Pero la jornada ya había comenzado con récord. Aprovechando la tranquilidad de la mañana, el joven norteamericano Patrick Canley (27 años), sin grandes resultados en los grandes (su tope ha estado en el duodécimo puesto del British Open del 2018) y con apenas una victoria en el PGA Tour, consiguió rebajar el récord del campo en la presente edición de Augusta hasta los 64 golpes, que después igualaría Finau. Una tarjeta impresionante que le permitió salir de la profundidad de la clasificación (pasó el corte justito, ya que superó el par del campo en las dos primeras jornadas) y se añadió a la zona noble de la tabla (-6, en la general). Un resultado de 64 golpes que igualaría también poco después Webb Simpson, con otro -8 que lo llevó a acercarse a la cabeza de la clasificación, con 9 bajo par, a cuatro golpes del líder Molinari.

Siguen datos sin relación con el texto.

(** * Transaction status store of the explorer

    Shallow embedding of [explorer/src/providers/transactions/index.tsx]:
    the reducer of the status store and the asynchronous status fetcher
    [fetchTransactionStatus], followed by the properties of both.

    Modelling conventions.
    - A JavaScript [number] that the module only passes through (slot,
      block time, confirmations) is a [Z].
    - The [Transactions] object is used as a dictionary keyed by the
      transaction signature; its own keys are a
      [gmap string TransactionStatus].  It is a plain object, so a
      property read [transactions[signature]] that finds no own key goes
      on to [Object.prototype] ([read] below).
    - An absent optional field and a field holding [undefined] are both
      [None]. *)

From Stdlib Require Import ZArith List.
From stdpp Require Import base gmap strings list fin_maps.

Local Open Scope Z_scope.

Section Transactions.

(** [TransactionError] of web3.js: an opaque payload the module never
    inspects. *)
Context {TransactionError : Type}.

(** ** Data model (lines 21-48) *)

Inductive FetchStatus : Type :=
| Fetching
| FetchFailed
| Fetched.

(** [type Confirmations = number | "max"] *)
Inductive Confirmations : Type :=
| ConfirmationsNumber (n : Z)
| ConfirmationsMax.

(** [type Timestamp = number | "unavailable"] *)
Inductive Timestamp : Type :=
| TimestampNumber (t : Z)
| TimestampUnavailable.

(** [SignatureResult] of web3.js: [{ err: TransactionError | null }]. *)
Record SignatureResult : Type := {
  err : option TransactionError
}.

Record TransactionStatusInfo : Type := {
  slot : Z;
  result : SignatureResult;
  timestamp : Timestamp;
  confirmations : Confirmations
}.

(** The interface declares [signature] as required.  The reducer can
    all the same store a record that has none (it spreads whatever the
    property read returned), so the field is optional here. *)
Record TransactionStatus : Type := {
  fetchStatus : FetchStatus;
  signature : option string;
  info : option TransactionStatusInfo
}.

Record State : Type := {
  transactions : gmap string TransactionStatus;
  url : string
}.

(** ** Actions (lines 50-75) *)

Inductive Action : Type :=
| UpdateStatus (url : string) (signature : string)
    (fetchStatus : FetchStatus) (info : option TransactionStatusInfo)
| FetchSignature (url : string) (signature : string)
| Clear (url : string).

(** [action.url]: every action carries one. *)
Definition action_url (action : Action) : string :=
  match action with
  | UpdateStatus u _ _ _ => u
  | FetchSignature u _ => u
  | Clear u => u
  end.
(** * Taipei eBus scraper: extraction, persistence and driver loop

    A shallow embedding of the scraping pipeline of the repository
    (00003.py, main.py, interactive_bus_info.py, route_stop_info.py,
    bus_info_project/main.py and scraper/realtime_scraper.py) and the
    properties of its record extractor, its store and its driver loop.

    Page text is a list of characters.  The character classes of the
    patterns ([\d], [\s], [.], [[^>]]) are given by their ASCII members. *)

From Stdlib Require Import List Ascii String ZArith QArith Qpower Lia Bool
  Arith Permutation Sorted.
Import ListNotations.

Set Implicit Arguments.

Local Close Scope Q_scope.
Local Open Scope list_scope.

(** ** Text *)

Definition text := list ascii.

(** A double quote inside a text literal is written as a backquote:
    [t "<a href=`x`>"] is the text [<a href="x">]. *)
Definition dquote : ascii := "034"%char.

Definition t (s : string) : text :=
  map (fun c => if Ascii.eqb c "`"%char then dquote else c)
      (list_ascii_of_string s).

Definition text_eqb (a b : text) : bool :=
  String.eqb (string_of_list_ascii a) (string_of_list_ascii b).

(** ** Exceptions and results *)

Inductive exn : Type :=
| ValueError (msg : string)
| TimeoutError (msg : string)
| OverflowError (msg : string)
| OperationalError (msg : string).

Inductive result (A : Type) : Type :=
| Ok (a : A)
| Raise (e : exn).
Arguments Ok {A} a.
Arguments Raise {A} e.

Definition bind {A B} (r : result A) (f : A -> result B) : result B :=
  match r with
  | Ok a => f a
  | Raise e => Raise e
  end.

Notation "x <- c ;; k" := (bind c (fun x => k))
  (at level 61, c at next level, right associativity).

Fixpoint mapM {A B} (f : A -> result B) (l : list A) : result (list B) :=
  match l with
  | [] => Ok []
  | a :: l' => b <- f a ;; bs <- mapM f l' ;; Ok (b :: bs)
  end.
(** * DevNum: a shallow embedding of [src/devnum.py]

    DevNum is a family of fixed-precision decimal floating-point formats.
    A number is a signed integer mantissa with a decimal exponent and a
    reference to its format; every operation normalises its raw result with
    [pack].  This file embeds the normaliser, the arithmetic engine, the order
    encoder and the square root, and states the properties of the
    specification over that embedding.

    Python integers are unbounded, so they are [Z].  Python raises exceptions;
    they are values of [exn] carried by the [pyres] monad.  The one place the
    source leaves the integers is the true division [/] in [unpack]: its
    value is a binary64 float, modelled with the Standard Library's
    [spec_float]. *)

From Stdlib Require Import ZArith Zbitwise Lia Bool Ascii String List.
From Stdlib Require Import Floats.SpecFloat.

Local Open Scope Z_scope.

(* ===================================================================== *)
(** * Exceptions and results *)

Inductive exn : Type :=
| IndexError
| AttributeError
| OverflowError
| ZeroDivisionError.

Inductive pyres (A : Type) : Type :=
| Ok (a : A)
| Raise (e : exn).

Arguments Ok {A} a.
Arguments Raise {A} e.

Definition bind {A B : Type} (c : pyres A) (k : A -> pyres B) : pyres B :=
  match c with
  | Ok a => k a
  | Raise e => Raise e
  end.

Notation "x <- c ;; k" := (bind c (fun x => k))
  (at level 61, c at next level, right associativity).
Notation "' pat <- c ;; k" := (bind c (fun x => match x with pat => k end))
  (at level 61, pat pattern, c at next level, right associativity).

(* ===================================================================== *)
(** * Python numbers *)

(** A value that flows into [pack] is an [int], or a [float] when it came
    through the true division of [unpack]. *)
Inductive pynum : Type :=
| PyInt (z : Z)
| PyFloat (f : spec_float).

Module Float64.

Definition prec : Z := 53.
Definition emax : Z := 1024.

(** An integer as an exact, not yet rounded, binary number. *)
Definition exact (z : Z) : spec_float :=
  match z with
  | Z0 => S754_zero false
  | Zpos p => S754_finite false p 0
  | Zneg p => S754_finite true p 0
  end.

(** [float(z)]: round to nearest even; too large a magnitude raises. *)
Definition of_int (z : Z) : pyres spec_float :=
  match binary_normalize prec emax z 0 false with
  | S754_infinity _ => Raise OverflowError
  | f => Ok f
  end.

(** [a / b] on two ints: the correctly rounded quotient. *)
Definition truediv (a b : Z) : pyres spec_float :=
  if b =? 0 then Raise ZeroDivisionError
  else
    match SFdiv prec emax (exact a) (exact b) with
    | S754_infinity _ => Raise OverflowError
    | f => Ok f
    end.

Definition add (f g : spec_float) : spec_float := SFadd prec emax f g.
Definition sub (f g : spec_float) : spec_float := SFsub prec emax f g.

End Float64.

(** [a / b] for two ints *)
Definition py_truediv (a b : Z) : pyres pynum :=
  f <- Float64.truediv a b ;; Ok (PyFloat f).

(** [x + y]: an int operand is converted when the other one is a float. *)
Definition py_add (x y : pynum) : pyres pynum :=
  match x, y with
  | PyInt a, PyInt b => Ok (PyInt (a + b))
  | PyInt a, PyFloat g => f <- Float64.of_int a ;; Ok (PyFloat (Float64.add f g))
  | PyFloat f, PyInt b => g <- Float64.of_int b ;; Ok (PyFloat (Float64.add f g))
  | PyFloat f, PyFloat g => Ok (PyFloat (Float64.add f g))
  end.

(** [x - y] *)
Definition py_sub (x y : pynum) : pyres pynum :=
  match x, y with
  | PyInt a, PyInt b => Ok (PyInt (a - b))
  | PyInt a, PyFloat g => f <- Float64.of_int a ;; Ok (PyFloat (Float64.sub f g))
  | PyFloat f, PyInt b => g <- Float64.of_int b ;; Ok (PyFloat (Float64.sub f g))
  | PyFloat f, PyFloat g => Ok (PyFloat (Float64.sub f g))
  end.

(** [a // b] on ints: [Z.div] floors like Python does. *)
Definition py_floordiv (a b : Z) : pyres Z :=
  if b =? 0 then Raise ZeroDivisionError else Ok (a / b).

(** [n.bit_length()] of a non-negative int *)
Definition bit_length (n : Z) : Z :=
  if n =? 0 then 0 else Z.log2 (Z.abs n) + 1.

(* ===================================================================== *)
(** * The power table *)

Definition MAX_DIGITS : Z := 1000.

(** Number of entries of [P] and of [MIDPOINTS] *)
Definition TABLE_LEN : Z := MAX_DIGITS * 3.

(** Indexing a Python list of [len] entries whose [k]-th entry is [entry k]:
    indices in [-len, 0) count from the end, anything else outside [0, len)
    raises [IndexError].  The two tables are never written after the module
    is loaded, so each is given by its entries. *)
Definition list_index (len : Z) (entry : Z -> Z) (i : Z) : pyres Z :=
  if (0 <=? i) && (i <? len) then Ok (entry i)
  else if (- len <=? i) && (i <? 0) then Ok (entry (i + len))
  else Raise IndexError.

(** [P = [10 ** i for i in range(MAX_DIGITS * 3)]] *)
Definition P_entry (i : Z) : Z := 10 ^ i.
Definition P (i : Z) : pyres Z := list_index TABLE_LEN P_entry i.

(** [MIDPOINTS = [(P[i] // 2) - 1 for ...]], then [MIDPOINTS[0] = 1] *)
Definition MIDPOINTS_entry (i : Z) : Z :=
  if i =? 0 then 1 else P_entry i / 2 - 1.
Definition MIDPOINTS (i : Z) : pyres Z := list_index TABLE_LEN MIDPOINTS_entry i.

(** [_log10(n)]: the number of decimal digits of [abs(n)].  A float has no
    [bit_length], so the call raises [AttributeError] on it. *)
Definition _log10 (n : pynum) : pyres Z :=
  match n with
  | PyFloat _ => Raise AttributeError
  | PyInt n =>
      let n := Z.abs n in
      let r := Z.shiftr (bit_length n * 315653) 20 in
      p <- P r ;;
      Ok (if p <=? n then r + 1 else r)
  end.

(* ===================================================================== *)
(** * Formats and numbers *)

(** [Floating(NAME, MANTISSA, EXPONENT)]: the digit count of the mantissa and
    the base and digit count that size the exponent. *)
Record Floating : Type := {
  NAME : string;
  DIGITS : Z;
  EXPONENT_BASE : Z;
  EXPONENT_DIGITS : Z
}.

Record Num : Type := {
  mantissa : Z;
  exponent : Z;
  format : Floating
}.

Definition EXPONENT_MAX (F : Floating) : Z := EXPONENT_BASE F ^ EXPONENT_DIGITS F - 1.
Definition EXPONENT_MIN (F : Floating) : Z := - EXPONENT_MAX F.
Definition SPECIAL (F : Floating) : Z := EXPONENT_MIN F - 1.
Definition MANTISSA_MAX (F : Floating) : Z := 10 ^ DIGITS F - 1.
Definition MANTISSA_MIN (F : Floating) : Z := 10 ^ (DIGITS F - 1).

(** [int(math.ceil(math.log2(n)))].  The source computes the logarithm in
    floating point; on [10^D - 1] for every [D] up to [MAX_DIGITS], and on
    [2^d - 1] and [10^d - 1] for the exponent sizes, that is the exact
    ceiling of the binary logarithm, which is what [Z.log2_up] gives. *)
Definition MANTISSA_BITS (F : Floating) : Z := Z.log2_up (MANTISSA_MAX F).
Definition EXPONENT_BITS (F : Floating) : Z := Z.log2_up (EXPONENT_MAX F).
Definition MASK (F : Floating) : Z :=
  Z.shiftl 1 (MANTISSA_BITS F + EXPONENT_BITS F + 2) - 1.

(** The cached constants [self.zero] and [self.undefined] *)
Definition zero (F : Floating) : Num := Build_Num 0 (SPECIAL F) F.
Definition undefined (F : Floating) : Num := Build_Num (-1) (SPECIAL F) F.

(** The presets *)
Definition Fd16 : Floating := Build_Floating "Fd16" 3 2 4.
Definition Fd32 : Floating := Build_Floating "Fd32" 7 2 6.
Definition Fd64 : Floating := Build_Floating "Fd64" 16 2 8.
Definition Fd128 : Floating := Build_Floating "Fd128" 34 2 13.
Definition Fn16 : Floating := Build_Floating "Fn16" 16 10 2.
Definition Fn1000 : Floating := Build_Floating "Fn1000" 1000 10 4.

(** [TAU]: the first thousand digits of 2 pi, as an integer *)
Definition TAU : Z :=
  6283185307179586476925286766559005768394338798750211641949889184615632812572417997256069650684234135964296173026564613294187689219101164463450718816256962234900568205403877042211119289245897909860763928857621951331866892256951296467573566330542403818291297133846920697220908653296426787214520498282547449174013212631176349763041841925658508183430728735785180720022661061097640933042768293903883023218866114540731519183906184372234763865223586210237096148924759925499134703771505449782455876366023898259667346724881313286172042789892790449474381404359721887405541078434352586353504769349636935338810264001136254290527121655571542685515579218347274357442936881802449906860293099170742101584559378517847084039912224258043921728068836319627259549542619921037414422699999996745956099902119463465632192637190048918910693816605285044616506689370070523862376342020006275677505773175066416762841234355338294607196506980857510937462319125727764707575187503915563715561064342453613226003855753222391818432840398.

(** [E]: the first thousand digits of e, as an integer *)
Definition E : Z :=
  2718281828459045235360287471352662497757247093699959574966967627724076630353547594571382178525166427427466391932003059921817413596629043572900334295260595630738132328627943490763233829880753195251019011573834187930702154089149934884167509244761460668082264800168477411853742345442437107539077744992069551702761838606261331384583000752044933826560297606737113200709328709127443747047230696977209310141692836819025515108657463772111252389784425056953696770785449969967946864454905987931636889230098793127736178215424999229576351482208269895193668033182528869398496465105820939239829488793320362509443117301238197068416140397019837679320683282376464804295311802328782509819455815301756717361332069811250996181881593041690351598888519345807273866738589422879228499892086805825749279610484198444363463244968487560233624827041978623209002160990235304369941849146314093431738143640546253152096183690888707016768396424378140592714563549061303107208510383750510115747704171898610687396965521267154688957035035.

(** Two formats are the same object.  A format is determined by its name and
    sizes, and the presets differ in them, so the test is on the fields. *)
Definition Floating_eqb (F G : Floating) : bool :=
  String.eqb (NAME F) (NAME G) && (DIGITS F =? DIGITS G)
  && (EXPONENT_BASE F =? EXPONENT_BASE G)
  && (EXPONENT_DIGITS F =? EXPONENT_DIGITS G).

(** What a format is called with: an [int] or a [Num].  (A [float] goes
    through [fromFloat], which is not part of this development.) *)
Inductive callarg : Type :=
| ArgInt (z : Z)
| ArgNum (n : Num).

(** ** Strings

    [str(n)] of an int, [s.rstrip('0')], ['0' * n], [len(s)] and the two
    slices [s[:n]] and [s[n:]] for a non-negative [n]. *)

Definition digit_char (d : Z) : ascii := ascii_of_nat (48 + Z.to_nat d).

(** The digits of a non-negative [n] in front of [acc], most significant
    first; [fuel] bounds their number. *)
Fixpoint str_digits (fuel : nat) (n : Z) (acc : string) : string :=
  match fuel with
  | O => acc
  | S fuel =>
      let acc := String (digit_char (n mod 10)) acc in
      if n / 10 =? 0 then acc else str_digits fuel (n / 10) acc
  end.

(** [str(z)]: an integer has no more decimal digits than bits. *)
Definition py_str (z : Z) : string :=
  let body := str_digits (S (Z.to_nat (Z.log2 (Z.abs z)))) (Z.abs z) EmptyString in
  if z <? 0 then String "-" body else body.

Fixpoint rstrip0 (s : string) : string :=
  match s with
  | EmptyString => EmptyString
  | String c r =>
      match rstrip0 r with
      | EmptyString => if Ascii.eqb c "0" then EmptyString else String c EmptyString
      | r' => String c r'
      end
  end.

Fixpoint repeat0 (n : nat) : string :=
  match n with
  | O => EmptyString
  | S n => String "0" (repeat0 n)
  end.

(** ['0' * n]: empty for a negative [n] *)
Definition zeros (n : Z) : string := repeat0 (Z.to_nat n).

Definition py_len (s : string) : Z := Z.of_nat (String.length s).

Fixpoint take (n : nat) (s : string) : string :=
  match n, s with
  | S n, String c r => String c (take n r)
  | _, _ => EmptyString
  end.

Fixpoint drop (n : nat) (s : string) : string :=
  match n, s with
  | S n, String c r => drop n r
  | _, _ => s
  end.

(** ** The methods of class [Floating]

    They live in a module of their own: [eq], [lt], [add] and the like are
    names of the Standard Library too, and [mod] is a keyword, hence [mod_]. *)

Module DevNum.

(** ** Predicates *)

Definition isNumber (F : Floating) (n : Num) : bool :=
  let M := Z.abs (mantissa n) in
  let E := exponent n in
  ((exponent n =? SPECIAL F) && (mantissa n =? 0))
  || ((MANTISSA_MIN F <=? M) && (M <=? MANTISSA_MAX F)
      && (EXPONENT_MIN F <=? E) && (E <=? EXPONENT_MAX F)).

Los tres se quedaron cerca de igualar el récord de 63 golpes de Nick Price y Greg Norman.

Tiger se levantará a las 4 de la mañana para hacer su rutina

La organización anunció anoche que los últimos partidos de la última jornada de Augusta comenzarán a las nueve de la mañana de Estados Unidos (tres de la tarde en España). Además, los partidos serán de 3, y no de 2 como estaba previsto inicialmente. El motivo es que está prevista una tormenta para la tarde.

Esta circunstancia motivará que Woods se levante a las cuatro de la mañana, para hacer su rutina de 5 horas antes de jugar.